▶ WHAT TO DO
Will you quote precisely the lines that run from the top of the material below to the line containing "cbn zeta. rewrite Hbar1.", both ends included?
[[ EXERCISE MATERIALS open ]]
(** X17: [Report] does not panic when the progress bar can be built
    (its width is in range and the product of the ratio by the inner
    width converts to an [int]) and the reporter either has no compiled
    legend yet or holds a writer. *)
Theorem Report_does_not_panic (rep : Report) (r : TextReporter.TextReporter)
        (w : TextReporter.World) :
  Int64.in_range (TextReporter.lastLegendLength r) = true ->
  Int64.min_int + 2 <= TextReporter.pbWidth r <= Int64.max_int ->
  (0 < TextReporter.pbWidth r - 2 ->
   F64.convertible
     (F64.mul (if F64.ltb (Ratio rep) F64.zero then F64.zero else Ratio rep)
              (F64.of_int (TextReporter.pbWidth r - 2))) = true) ->
  (String.eqb (TextReporter.legendCompiled r) "" = false ->
   exists h bw, TextReporter.writer r = Some h /\ TextReporter.writers w !! h = Some bw) ->
  forall s, TextReporter.Report rep (r, w) <> Run.Panic s.
Proof.
  intros Hlast Hpb Hconv Hwf s. rewrite Report_unfold. cbn zeta.
  assert (Hp : exists r1 w1 h bw,
             TextReporter.prepared (r, w) = (r1, w1) /\
             TextReporter.pbWidth r1 = TextReporter.pbWidth r /\
             TextReporter.lastLegendLength r1 = TextReporter.lastLegendLength r /\
             TextReporter.writer r1 = Some h /\ TextReporter.writers w1 !! h = Some bw).
  { unfold TextReporter.prepared.
    destruct (String.eqb (TextReporter.legendCompiled r) "") eqn:Hc.
    - do 4 eexists. split; [reflexivity|]. split; [reflexivity|]. split; [reflexivity|].
      split; [reflexivity|]. cbn [TextReporter.writers]. apply list_lookup_middle. reflexivity.
    - destruct (Hwf eq_refl) as (h & bw & Hw & Hl).
      exists r, w, h, bw. repeat split; assumption. }
  destruct Hp as (r1 & w1 & h & bw & -> & Hpb1 & Hl1 & Hw & Hl). cbn [fst].
  destruct (renderProgressBar_returns r rep Hpb Hconv) as [bar Hbar].
  assert (Hbar1 : TextReporter.renderProgressBar r1 rep = Some bar).
  { rewrite <- Hbar. unfold TextReporter.renderProgressBar. rewrite Hpb1. reflexivity. }
  cbn zeta. rewrite Hbar1.
  destruct (TimeFmt.Format (Now rep) _); [|discriminate].
  destruct (TimeFmt.Format (StartedAt rep) _); [|discriminate].
  destruct (Fmt.Sprintf _ _) as [line|]; [|discriminate].
  rewrite (write_line r1 w1 h bw line (Strings.len line) Hw Hl) by (rewrite Hl1; exact Hlast).
  discriminate.
Qed.
(** A score in [1.0, 10.0] that lies in no band lies in a gap. *)
Lemma out_of_bands_in_gap (score : float) :
  score_in_range score = true ->
  ~ LOW_band score -> ~ MODERATE_band score -> ~ ELEVATED_band score ->
  ~ HIGH_band score -> ~ EXTREME_band score ->
  exists hi lo, In (hi, lo) gaps /\
    PyFloat.ltb hi score = true /\ PyFloat.ltb score lo = true.
Proof.
  unfold score_in_range, LOW_band, MODERATE_band, ELEVATED_band, HIGH_band,
    EXTREME_band, in_band.
  intros [Hlo Hhi]%andb_true_iff H1 H2 H3 H4 H5.
  pose proof (leb_refl_l _ _ Hlo) as Hs.
  assert (Hup : forall b, PyFloat.leb b b = true ->
                  PyFloat.leb score b = false -> PyFloat.ltb b score = true)
    by (intros b Hb; apply leb_false_ltb; assumption).
  assert (Hdown : forall b, PyFloat.leb b b = true ->
                    PyFloat.leb b score = false -> PyFloat.ltb score b = true)
    by (intros b Hb; apply leb_false_ltb; assumption).
  destruct (PyFloat.leb score (PyFloat.literal 20 1)) eqn:E20; [tauto|].
  apply Hup in E20; [|reflexivity].
  destruct (PyFloat.leb (PyFloat.literal 21 1) score) eqn:E21.
  2: { apply Hdown in E21; [|reflexivity].
       do 2 eexists. split; [left; reflexivity|]. split; assumption. }
  destruct (PyFloat.leb score (PyFloat.literal 40 1)) eqn:E40; [tauto|].
  apply Hup in E40; [|reflexivity].
  destruct (PyFloat.leb (PyFloat.literal 41 1) score) eqn:E41.
  2: { apply Hdown in E41; [|reflexivity].
       do 2 eexists. split; [right; left; reflexivity|]. split; assumption. }
  destruct (PyFloat.leb score (PyFloat.literal 60 1)) eqn:E60; [tauto|].
  apply Hup in E60; [|reflexivity].
  destruct (PyFloat.leb (PyFloat.literal 61 1) score) eqn:E61.
  2: { apply Hdown in E61; [|reflexivity].
       do 2 eexists. split; [right; right; left; reflexivity|]. split; assumption. }
  destruct (PyFloat.leb score (PyFloat.literal 80 1)) eqn:E80; [tauto|].
  apply Hup in E80; [|reflexivity].
  destruct (PyFloat.leb (PyFloat.literal 81 1) score) eqn:E81.
  2: { apply Hdown in E81; [|reflexivity].
       do 2 eexists. split; [right; right; right; left; reflexivity|].
       split; assumption. }
  tauto.
Qed.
[[ EXERCISE MATERIALS closed ]]
▶ EXERCISE RESULT
(** X17: [Report] does not panic when the progress bar can be built
    (its width is in range and the product of the ratio by the inner
    width converts to an [int]) and the reporter either has no compiled
    legend yet or holds a writer. *)
Theorem Report_does_not_panic (rep : Report) (r : TextReporter.TextReporter)
        (w : TextReporter.World) :
  Int64.in_range (TextReporter.lastLegendLength r) = true ->
  Int64.min_int + 2 <= TextReporter.pbWidth r <= Int64.max_int ->
  (0 < TextReporter.pbWidth r - 2 ->
   F64.convertible
     (F64.mul (if F64.ltb (Ratio rep) F64.zero then F64.zero else Ratio rep)
              (F64.of_int (TextReporter.pbWidth r - 2))) = true) ->
  (String.eqb (TextReporter.legendCompiled r) "" = false ->
   exists h bw, TextReporter.writer r = Some h /\ TextReporter.writers w !! h = Some bw) ->
  forall s, TextReporter.Report rep (r, w) <> Run.Panic s.
Proof.
  intros Hlast Hpb Hconv Hwf s. rewrite Report_unfold. cbn zeta.
  assert (Hp : exists r1 w1 h bw,
             TextReporter.prepared (r, w) = (r1, w1) /\
             TextReporter.pbWidth r1 = TextReporter.pbWidth r /\
             TextReporter.lastLegendLength r1 = TextReporter.lastLegendLength r /\
             TextReporter.writer r1 = Some h /\ TextReporter.writers w1 !! h = Some bw).
  { unfold TextReporter.prepared.
    destruct (String.eqb (TextReporter.legendCompiled r) "") eqn:Hc.
    - do 4 eexists. split; [reflexivity|]. split; [reflexivity|]. split; [reflexivity|].
      split; [reflexivity|]. cbn [TextReporter.writers]. apply list_lookup_middle. reflexivity.
    - destruct (Hwf eq_refl) as (h & bw & Hw & Hl).
      exists r, w, h, bw. repeat split; assumption. }
  destruct Hp as (r1 & w1 & h & bw & -> & Hpb1 & Hl1 & Hw & Hl). cbn [fst].
  destruct (renderProgressBar_returns r rep Hpb Hconv) as [bar Hbar].
  assert (Hbar1 : TextReporter.renderProgressBar r1 rep = Some bar).
  { rewrite <- Hbar. unfold TextReporter.renderProgressBar. rewrite Hpb1. reflexivity. }
  cbn zeta. rewrite Hbar1.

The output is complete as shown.